WORK INSTRUCTION » Go through the data and copy each line where the string "Some" appears.

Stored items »
□ □ □

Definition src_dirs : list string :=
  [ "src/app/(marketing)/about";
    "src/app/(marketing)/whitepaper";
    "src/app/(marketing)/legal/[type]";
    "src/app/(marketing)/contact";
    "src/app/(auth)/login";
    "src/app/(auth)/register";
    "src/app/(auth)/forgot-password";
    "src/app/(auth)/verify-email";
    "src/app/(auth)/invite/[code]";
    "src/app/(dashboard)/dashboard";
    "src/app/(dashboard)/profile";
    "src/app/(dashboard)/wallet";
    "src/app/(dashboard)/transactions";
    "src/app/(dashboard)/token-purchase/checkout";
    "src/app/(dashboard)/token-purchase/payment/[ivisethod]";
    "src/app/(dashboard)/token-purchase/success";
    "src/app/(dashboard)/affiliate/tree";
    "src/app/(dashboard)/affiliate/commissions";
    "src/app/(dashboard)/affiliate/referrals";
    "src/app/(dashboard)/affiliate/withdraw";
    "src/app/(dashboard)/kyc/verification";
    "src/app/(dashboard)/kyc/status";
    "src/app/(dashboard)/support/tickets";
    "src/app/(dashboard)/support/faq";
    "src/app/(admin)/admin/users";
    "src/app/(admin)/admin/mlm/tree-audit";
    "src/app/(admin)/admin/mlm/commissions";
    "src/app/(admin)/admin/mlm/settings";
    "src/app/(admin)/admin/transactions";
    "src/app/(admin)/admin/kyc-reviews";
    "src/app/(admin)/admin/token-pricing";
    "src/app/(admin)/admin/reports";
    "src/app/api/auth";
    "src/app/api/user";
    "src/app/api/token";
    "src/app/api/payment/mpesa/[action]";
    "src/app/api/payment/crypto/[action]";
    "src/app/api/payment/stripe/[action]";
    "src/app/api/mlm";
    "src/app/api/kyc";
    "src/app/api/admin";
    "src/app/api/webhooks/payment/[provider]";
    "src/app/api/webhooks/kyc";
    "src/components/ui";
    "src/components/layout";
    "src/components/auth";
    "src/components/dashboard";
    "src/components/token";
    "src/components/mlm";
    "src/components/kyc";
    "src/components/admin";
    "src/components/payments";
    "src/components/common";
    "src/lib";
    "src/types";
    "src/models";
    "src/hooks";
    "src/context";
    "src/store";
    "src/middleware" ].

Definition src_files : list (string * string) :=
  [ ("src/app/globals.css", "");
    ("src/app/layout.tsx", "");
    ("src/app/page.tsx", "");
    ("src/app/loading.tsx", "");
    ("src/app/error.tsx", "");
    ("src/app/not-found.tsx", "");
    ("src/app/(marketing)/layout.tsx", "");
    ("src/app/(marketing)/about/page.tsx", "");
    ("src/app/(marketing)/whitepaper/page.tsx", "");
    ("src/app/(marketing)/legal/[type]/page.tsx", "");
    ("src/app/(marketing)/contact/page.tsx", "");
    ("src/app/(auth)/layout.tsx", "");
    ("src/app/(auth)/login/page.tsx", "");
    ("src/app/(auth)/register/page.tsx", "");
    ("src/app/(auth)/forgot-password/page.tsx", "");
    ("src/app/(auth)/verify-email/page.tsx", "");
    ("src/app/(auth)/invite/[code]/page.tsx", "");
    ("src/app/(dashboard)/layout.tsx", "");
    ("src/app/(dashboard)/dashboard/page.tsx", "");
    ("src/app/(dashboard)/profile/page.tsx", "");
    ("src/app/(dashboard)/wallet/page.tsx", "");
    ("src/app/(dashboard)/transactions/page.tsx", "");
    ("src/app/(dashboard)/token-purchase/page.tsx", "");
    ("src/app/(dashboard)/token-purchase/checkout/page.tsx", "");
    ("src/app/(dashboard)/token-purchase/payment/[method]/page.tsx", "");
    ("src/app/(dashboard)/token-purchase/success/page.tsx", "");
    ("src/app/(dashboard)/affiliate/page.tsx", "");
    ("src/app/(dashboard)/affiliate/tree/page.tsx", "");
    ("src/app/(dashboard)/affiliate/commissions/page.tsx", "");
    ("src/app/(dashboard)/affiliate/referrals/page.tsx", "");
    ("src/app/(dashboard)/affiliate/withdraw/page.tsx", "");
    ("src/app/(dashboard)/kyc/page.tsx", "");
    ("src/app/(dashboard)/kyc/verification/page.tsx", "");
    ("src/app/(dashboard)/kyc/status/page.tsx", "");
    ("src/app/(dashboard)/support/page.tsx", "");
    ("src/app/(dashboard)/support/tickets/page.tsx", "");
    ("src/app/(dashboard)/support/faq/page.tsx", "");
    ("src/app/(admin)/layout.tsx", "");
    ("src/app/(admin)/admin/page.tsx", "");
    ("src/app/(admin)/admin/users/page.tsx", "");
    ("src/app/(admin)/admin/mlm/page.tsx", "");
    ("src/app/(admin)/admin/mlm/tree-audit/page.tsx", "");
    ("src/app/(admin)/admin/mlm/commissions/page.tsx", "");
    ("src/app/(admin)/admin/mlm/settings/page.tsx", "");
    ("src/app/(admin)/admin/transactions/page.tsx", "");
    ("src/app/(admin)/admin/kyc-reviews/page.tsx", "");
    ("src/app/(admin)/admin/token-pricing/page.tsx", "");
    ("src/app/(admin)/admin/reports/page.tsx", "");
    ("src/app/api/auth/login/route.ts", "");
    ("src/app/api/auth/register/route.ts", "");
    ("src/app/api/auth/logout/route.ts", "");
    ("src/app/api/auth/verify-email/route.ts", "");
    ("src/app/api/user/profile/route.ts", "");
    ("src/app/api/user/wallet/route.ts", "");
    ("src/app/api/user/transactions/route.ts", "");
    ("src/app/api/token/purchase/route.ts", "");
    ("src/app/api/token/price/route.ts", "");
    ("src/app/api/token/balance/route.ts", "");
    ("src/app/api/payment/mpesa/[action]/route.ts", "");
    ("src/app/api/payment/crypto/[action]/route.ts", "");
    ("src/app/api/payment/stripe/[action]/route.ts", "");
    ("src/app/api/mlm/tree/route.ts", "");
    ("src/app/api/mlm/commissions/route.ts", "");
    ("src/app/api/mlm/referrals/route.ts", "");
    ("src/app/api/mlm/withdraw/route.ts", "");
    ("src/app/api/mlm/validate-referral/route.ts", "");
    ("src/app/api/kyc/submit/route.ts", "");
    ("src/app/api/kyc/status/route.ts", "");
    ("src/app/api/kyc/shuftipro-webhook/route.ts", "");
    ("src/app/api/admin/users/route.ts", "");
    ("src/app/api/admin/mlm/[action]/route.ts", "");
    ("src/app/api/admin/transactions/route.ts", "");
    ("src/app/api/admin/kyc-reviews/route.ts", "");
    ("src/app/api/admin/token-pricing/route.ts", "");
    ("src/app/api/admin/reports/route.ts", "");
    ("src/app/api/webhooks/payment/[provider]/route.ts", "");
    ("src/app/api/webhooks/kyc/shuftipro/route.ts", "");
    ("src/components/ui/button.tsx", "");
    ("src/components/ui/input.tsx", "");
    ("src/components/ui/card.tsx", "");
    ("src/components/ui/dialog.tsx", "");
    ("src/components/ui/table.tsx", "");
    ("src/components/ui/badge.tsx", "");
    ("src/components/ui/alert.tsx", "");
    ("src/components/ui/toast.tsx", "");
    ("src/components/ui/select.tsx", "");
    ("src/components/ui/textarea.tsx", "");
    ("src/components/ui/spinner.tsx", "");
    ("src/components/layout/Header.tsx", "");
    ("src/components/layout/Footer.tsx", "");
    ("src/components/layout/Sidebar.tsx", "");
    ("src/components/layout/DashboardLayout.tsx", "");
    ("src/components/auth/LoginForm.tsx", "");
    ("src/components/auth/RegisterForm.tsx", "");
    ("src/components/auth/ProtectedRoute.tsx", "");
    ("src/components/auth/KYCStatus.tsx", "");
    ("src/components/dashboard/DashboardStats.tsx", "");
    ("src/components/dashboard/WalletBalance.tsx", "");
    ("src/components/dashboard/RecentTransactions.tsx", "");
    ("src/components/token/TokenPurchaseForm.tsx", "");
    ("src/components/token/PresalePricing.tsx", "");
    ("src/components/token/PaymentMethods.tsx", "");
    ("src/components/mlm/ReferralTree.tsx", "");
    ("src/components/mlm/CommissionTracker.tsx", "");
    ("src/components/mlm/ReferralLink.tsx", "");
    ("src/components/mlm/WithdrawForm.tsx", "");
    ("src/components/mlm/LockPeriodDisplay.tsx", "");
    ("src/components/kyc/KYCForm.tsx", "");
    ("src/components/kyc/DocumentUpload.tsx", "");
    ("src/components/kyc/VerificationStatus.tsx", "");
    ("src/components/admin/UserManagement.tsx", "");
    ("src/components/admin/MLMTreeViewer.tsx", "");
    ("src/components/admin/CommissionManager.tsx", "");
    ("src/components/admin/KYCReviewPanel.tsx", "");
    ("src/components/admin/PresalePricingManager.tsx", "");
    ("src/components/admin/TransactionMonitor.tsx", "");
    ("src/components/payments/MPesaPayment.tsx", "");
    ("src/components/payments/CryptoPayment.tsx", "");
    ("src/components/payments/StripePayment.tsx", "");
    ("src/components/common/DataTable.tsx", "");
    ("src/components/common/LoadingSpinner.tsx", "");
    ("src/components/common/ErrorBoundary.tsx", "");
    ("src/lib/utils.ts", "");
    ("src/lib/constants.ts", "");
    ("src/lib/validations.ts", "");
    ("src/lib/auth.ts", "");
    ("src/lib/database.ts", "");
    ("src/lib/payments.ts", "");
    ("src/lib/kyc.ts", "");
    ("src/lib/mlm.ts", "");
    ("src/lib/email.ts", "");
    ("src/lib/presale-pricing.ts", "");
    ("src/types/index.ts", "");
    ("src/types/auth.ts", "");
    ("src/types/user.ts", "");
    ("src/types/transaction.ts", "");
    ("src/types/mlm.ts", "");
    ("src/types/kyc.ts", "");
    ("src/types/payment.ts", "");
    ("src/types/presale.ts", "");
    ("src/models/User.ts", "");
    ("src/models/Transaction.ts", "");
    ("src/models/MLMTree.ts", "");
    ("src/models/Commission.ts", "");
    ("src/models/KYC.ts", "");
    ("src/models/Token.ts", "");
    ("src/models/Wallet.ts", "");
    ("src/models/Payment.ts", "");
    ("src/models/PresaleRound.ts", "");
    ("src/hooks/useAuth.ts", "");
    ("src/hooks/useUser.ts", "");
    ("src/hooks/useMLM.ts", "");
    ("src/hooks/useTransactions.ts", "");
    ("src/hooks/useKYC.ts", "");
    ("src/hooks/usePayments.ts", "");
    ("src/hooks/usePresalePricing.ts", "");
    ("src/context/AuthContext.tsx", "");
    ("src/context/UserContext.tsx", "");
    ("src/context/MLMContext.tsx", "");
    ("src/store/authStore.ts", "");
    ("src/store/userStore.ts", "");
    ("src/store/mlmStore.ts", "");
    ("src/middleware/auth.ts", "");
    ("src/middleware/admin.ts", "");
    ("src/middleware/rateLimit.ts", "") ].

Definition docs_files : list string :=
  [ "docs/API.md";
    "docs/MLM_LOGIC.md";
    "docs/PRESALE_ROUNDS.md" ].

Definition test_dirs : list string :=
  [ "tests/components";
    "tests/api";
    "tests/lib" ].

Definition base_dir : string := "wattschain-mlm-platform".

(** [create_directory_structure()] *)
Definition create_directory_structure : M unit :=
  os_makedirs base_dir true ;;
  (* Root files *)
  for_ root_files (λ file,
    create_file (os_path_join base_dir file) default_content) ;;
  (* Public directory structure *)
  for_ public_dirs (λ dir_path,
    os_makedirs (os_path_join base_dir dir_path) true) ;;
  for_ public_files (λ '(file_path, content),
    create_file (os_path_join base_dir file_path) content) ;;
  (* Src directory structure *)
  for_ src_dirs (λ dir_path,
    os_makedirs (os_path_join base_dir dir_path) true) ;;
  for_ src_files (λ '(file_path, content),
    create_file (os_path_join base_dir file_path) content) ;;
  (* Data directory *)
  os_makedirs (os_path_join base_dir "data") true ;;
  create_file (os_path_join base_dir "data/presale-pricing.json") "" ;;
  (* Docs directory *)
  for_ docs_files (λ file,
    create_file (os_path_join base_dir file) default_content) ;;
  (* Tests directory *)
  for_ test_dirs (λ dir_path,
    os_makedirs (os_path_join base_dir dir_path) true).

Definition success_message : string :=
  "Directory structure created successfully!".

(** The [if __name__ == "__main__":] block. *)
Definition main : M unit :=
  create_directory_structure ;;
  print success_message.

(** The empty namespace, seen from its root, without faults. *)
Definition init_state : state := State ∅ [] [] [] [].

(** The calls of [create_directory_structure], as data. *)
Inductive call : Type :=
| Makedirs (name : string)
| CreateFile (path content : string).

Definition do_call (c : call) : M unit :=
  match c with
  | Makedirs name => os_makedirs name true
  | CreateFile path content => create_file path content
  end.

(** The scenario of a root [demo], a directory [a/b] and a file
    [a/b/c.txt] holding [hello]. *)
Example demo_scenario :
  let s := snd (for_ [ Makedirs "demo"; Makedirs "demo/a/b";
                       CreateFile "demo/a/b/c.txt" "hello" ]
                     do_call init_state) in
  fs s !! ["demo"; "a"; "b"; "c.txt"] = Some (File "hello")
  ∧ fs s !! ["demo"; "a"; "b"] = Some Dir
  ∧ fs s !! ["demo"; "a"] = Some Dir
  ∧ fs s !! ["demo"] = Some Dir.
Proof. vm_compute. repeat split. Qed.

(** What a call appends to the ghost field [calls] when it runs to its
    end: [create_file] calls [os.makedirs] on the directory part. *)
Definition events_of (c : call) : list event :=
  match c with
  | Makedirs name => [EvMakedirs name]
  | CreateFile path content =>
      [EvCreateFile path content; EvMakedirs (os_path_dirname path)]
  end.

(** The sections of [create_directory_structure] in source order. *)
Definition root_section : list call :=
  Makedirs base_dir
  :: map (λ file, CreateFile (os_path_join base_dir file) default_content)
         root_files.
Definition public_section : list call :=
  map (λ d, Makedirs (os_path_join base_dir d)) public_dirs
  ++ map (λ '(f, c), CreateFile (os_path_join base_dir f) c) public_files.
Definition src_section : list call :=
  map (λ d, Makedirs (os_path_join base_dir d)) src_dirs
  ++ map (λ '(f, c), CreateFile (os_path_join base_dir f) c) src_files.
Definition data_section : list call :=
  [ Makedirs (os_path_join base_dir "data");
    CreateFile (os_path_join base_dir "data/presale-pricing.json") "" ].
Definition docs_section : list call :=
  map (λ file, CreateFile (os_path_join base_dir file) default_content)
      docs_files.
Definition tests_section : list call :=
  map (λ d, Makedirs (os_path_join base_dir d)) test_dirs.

□ □ □

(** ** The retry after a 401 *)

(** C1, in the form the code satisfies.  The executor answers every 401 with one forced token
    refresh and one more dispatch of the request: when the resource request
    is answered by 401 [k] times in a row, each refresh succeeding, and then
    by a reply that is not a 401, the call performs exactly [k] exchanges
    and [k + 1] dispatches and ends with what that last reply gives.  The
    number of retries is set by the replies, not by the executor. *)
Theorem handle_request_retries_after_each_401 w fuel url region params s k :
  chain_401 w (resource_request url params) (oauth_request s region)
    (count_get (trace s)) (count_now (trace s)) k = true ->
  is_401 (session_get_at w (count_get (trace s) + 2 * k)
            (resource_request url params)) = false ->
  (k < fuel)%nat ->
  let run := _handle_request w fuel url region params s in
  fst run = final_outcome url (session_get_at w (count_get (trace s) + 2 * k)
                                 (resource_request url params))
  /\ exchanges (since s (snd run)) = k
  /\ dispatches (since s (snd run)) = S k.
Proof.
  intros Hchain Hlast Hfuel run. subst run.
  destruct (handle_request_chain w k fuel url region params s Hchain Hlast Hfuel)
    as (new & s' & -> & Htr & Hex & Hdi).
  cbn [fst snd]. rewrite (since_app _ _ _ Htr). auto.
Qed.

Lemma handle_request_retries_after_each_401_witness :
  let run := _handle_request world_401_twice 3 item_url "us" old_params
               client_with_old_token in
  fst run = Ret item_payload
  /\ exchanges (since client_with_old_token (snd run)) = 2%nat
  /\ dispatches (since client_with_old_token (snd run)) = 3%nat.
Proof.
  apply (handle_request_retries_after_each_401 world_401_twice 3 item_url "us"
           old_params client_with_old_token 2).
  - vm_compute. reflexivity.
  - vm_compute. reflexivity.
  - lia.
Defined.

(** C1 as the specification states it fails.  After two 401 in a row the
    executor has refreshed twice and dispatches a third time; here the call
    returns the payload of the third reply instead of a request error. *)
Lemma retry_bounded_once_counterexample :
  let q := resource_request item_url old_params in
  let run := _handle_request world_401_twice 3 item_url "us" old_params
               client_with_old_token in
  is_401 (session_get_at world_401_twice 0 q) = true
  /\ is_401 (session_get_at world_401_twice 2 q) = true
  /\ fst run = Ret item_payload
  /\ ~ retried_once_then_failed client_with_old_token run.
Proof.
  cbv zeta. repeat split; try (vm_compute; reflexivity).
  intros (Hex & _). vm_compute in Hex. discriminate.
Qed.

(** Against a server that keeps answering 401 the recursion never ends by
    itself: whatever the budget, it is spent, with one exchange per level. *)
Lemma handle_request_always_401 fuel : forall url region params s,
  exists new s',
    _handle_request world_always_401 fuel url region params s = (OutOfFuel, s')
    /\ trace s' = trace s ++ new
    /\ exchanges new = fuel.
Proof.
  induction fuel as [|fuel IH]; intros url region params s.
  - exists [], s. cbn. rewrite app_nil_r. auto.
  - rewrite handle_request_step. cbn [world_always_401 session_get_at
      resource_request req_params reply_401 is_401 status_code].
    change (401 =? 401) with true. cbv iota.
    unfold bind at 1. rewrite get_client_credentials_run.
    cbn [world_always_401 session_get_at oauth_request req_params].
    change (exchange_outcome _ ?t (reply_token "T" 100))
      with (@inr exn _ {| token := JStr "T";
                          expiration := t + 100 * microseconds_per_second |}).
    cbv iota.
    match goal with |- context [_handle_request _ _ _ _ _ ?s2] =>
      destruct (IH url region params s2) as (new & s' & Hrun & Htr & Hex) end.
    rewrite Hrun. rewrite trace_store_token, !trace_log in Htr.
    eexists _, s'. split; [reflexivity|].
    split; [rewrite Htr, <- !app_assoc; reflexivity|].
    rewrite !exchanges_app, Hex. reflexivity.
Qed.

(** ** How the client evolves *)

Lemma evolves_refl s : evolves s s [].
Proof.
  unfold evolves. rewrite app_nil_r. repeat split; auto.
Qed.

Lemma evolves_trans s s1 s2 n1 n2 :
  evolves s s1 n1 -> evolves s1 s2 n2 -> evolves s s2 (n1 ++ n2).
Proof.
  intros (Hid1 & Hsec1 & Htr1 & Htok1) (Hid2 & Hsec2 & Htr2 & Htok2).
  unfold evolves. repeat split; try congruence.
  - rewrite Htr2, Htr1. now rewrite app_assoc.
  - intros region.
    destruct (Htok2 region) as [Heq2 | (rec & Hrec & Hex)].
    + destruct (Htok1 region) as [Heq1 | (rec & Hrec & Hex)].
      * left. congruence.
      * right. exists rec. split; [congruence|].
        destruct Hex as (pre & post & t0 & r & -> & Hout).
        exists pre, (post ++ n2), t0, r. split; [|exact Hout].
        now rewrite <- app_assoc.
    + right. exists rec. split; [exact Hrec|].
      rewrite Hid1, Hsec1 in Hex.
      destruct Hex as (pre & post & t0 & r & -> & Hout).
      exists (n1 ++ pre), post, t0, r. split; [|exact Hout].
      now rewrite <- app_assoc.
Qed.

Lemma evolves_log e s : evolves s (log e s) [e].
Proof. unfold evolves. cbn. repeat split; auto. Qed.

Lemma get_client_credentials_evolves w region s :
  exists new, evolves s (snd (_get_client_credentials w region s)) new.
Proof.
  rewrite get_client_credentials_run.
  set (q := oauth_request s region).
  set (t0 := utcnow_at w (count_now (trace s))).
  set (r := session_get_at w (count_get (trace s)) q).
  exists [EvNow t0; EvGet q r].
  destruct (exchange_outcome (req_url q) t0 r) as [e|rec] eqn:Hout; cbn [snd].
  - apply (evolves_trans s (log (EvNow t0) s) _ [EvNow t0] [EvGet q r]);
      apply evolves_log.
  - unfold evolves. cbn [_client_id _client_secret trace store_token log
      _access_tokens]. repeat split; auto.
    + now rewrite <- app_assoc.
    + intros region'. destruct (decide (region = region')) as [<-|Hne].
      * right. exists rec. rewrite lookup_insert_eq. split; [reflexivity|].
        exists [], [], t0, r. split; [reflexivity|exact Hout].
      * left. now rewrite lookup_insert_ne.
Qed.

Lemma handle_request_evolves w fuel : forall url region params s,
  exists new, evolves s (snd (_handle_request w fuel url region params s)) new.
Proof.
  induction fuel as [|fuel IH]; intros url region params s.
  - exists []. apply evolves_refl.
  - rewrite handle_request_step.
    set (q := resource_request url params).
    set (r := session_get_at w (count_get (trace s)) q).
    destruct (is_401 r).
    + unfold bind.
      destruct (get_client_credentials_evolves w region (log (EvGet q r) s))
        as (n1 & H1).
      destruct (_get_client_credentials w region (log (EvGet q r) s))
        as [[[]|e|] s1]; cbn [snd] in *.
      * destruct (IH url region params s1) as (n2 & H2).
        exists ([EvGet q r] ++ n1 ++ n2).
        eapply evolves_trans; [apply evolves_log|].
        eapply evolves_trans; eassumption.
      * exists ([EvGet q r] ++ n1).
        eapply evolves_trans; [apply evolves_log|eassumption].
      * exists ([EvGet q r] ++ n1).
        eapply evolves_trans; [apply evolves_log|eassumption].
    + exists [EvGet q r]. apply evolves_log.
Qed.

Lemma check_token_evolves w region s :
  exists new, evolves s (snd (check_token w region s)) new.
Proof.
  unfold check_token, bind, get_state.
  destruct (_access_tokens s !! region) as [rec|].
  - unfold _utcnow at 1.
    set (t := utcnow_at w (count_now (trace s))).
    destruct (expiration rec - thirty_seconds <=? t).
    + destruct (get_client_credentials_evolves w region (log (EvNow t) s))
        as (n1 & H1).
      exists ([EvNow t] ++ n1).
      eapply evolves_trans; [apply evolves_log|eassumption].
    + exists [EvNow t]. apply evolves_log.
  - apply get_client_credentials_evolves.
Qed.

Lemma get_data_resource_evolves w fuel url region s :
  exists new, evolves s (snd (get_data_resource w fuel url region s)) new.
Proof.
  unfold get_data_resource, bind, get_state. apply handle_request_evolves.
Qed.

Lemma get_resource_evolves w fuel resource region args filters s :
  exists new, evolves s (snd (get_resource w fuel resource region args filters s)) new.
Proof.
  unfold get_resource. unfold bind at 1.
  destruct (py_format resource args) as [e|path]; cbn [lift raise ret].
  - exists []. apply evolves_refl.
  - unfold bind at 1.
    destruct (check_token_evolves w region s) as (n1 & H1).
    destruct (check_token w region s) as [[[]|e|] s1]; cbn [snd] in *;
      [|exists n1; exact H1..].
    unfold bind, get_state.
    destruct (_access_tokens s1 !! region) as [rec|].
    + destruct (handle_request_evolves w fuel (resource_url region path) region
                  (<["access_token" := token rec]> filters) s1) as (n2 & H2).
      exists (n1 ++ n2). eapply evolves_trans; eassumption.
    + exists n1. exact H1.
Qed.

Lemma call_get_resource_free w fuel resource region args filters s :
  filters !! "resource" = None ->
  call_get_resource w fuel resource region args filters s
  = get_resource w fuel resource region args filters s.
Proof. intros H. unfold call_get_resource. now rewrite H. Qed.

□ □ □

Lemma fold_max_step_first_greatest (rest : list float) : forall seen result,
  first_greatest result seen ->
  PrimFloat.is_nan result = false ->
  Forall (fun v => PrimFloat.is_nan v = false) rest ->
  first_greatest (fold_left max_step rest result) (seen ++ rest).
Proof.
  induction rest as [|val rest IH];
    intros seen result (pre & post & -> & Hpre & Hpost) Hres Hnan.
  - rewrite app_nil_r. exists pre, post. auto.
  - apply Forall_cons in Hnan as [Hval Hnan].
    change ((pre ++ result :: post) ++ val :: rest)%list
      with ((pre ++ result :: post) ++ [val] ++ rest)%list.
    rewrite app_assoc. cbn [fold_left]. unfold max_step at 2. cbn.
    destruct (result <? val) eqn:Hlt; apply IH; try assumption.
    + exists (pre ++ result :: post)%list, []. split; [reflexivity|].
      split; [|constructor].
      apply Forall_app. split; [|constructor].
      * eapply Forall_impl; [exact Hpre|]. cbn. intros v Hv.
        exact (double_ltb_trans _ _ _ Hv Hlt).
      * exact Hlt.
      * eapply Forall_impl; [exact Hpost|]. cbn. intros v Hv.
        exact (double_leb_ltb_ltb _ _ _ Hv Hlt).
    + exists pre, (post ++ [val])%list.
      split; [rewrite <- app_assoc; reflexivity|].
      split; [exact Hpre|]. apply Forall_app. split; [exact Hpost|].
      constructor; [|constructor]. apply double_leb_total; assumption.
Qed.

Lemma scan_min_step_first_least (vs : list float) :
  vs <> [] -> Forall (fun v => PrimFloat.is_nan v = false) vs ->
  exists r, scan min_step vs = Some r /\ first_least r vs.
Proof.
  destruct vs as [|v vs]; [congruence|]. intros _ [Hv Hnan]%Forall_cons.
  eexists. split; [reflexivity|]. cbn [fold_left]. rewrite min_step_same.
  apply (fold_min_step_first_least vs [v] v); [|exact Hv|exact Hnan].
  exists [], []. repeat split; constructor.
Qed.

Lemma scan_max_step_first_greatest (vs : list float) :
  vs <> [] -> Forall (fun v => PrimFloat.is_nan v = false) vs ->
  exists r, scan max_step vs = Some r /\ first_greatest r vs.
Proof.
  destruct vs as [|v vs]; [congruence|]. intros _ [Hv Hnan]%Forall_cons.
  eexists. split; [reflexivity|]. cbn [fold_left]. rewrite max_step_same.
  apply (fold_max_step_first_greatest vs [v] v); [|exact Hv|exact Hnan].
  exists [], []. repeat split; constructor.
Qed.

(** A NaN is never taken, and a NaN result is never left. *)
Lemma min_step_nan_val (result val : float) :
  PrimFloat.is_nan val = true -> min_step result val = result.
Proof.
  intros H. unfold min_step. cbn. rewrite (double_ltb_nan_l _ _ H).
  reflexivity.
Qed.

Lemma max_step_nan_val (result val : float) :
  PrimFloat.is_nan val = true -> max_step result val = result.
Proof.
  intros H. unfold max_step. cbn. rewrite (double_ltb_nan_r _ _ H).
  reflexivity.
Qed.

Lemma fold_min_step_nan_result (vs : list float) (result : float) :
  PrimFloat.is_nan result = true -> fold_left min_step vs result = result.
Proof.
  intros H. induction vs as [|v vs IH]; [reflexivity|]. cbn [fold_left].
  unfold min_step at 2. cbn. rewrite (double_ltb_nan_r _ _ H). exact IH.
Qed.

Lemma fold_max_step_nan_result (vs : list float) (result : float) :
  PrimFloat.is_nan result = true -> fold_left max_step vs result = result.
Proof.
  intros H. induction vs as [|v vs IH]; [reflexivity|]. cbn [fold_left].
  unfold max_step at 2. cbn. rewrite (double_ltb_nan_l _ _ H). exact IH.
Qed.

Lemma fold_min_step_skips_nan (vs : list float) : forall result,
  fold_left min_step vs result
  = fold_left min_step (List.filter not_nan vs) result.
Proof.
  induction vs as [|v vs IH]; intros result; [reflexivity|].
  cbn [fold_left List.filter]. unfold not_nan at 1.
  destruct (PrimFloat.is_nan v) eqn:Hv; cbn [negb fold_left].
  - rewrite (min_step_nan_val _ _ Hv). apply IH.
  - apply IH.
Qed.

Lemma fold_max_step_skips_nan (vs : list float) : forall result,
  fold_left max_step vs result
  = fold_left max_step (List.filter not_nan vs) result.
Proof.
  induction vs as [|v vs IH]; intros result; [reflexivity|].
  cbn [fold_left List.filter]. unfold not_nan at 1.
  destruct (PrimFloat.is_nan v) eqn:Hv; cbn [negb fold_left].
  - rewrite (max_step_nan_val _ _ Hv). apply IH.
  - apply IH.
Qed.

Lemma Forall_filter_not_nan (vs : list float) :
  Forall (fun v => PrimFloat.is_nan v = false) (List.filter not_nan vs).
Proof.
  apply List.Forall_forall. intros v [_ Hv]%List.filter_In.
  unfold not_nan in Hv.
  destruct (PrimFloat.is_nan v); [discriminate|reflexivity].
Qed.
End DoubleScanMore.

□ □ □

EXERCISE OUTPUT »
  fs s !! ["demo"; "a"; "b"; "c.txt"] = Some (File "hello")
  ∧ fs s !! ["demo"; "a"; "b"] = Some Dir
  ∧ fs s !! ["demo"; "a"] = Some Dir
  ∧ fs s !! ["demo"] = Some Dir.
  exists r, scan min_step vs = Some r /\ first_least r vs.
  exists r, scan max_step vs = Some r /\ first_greatest r vs.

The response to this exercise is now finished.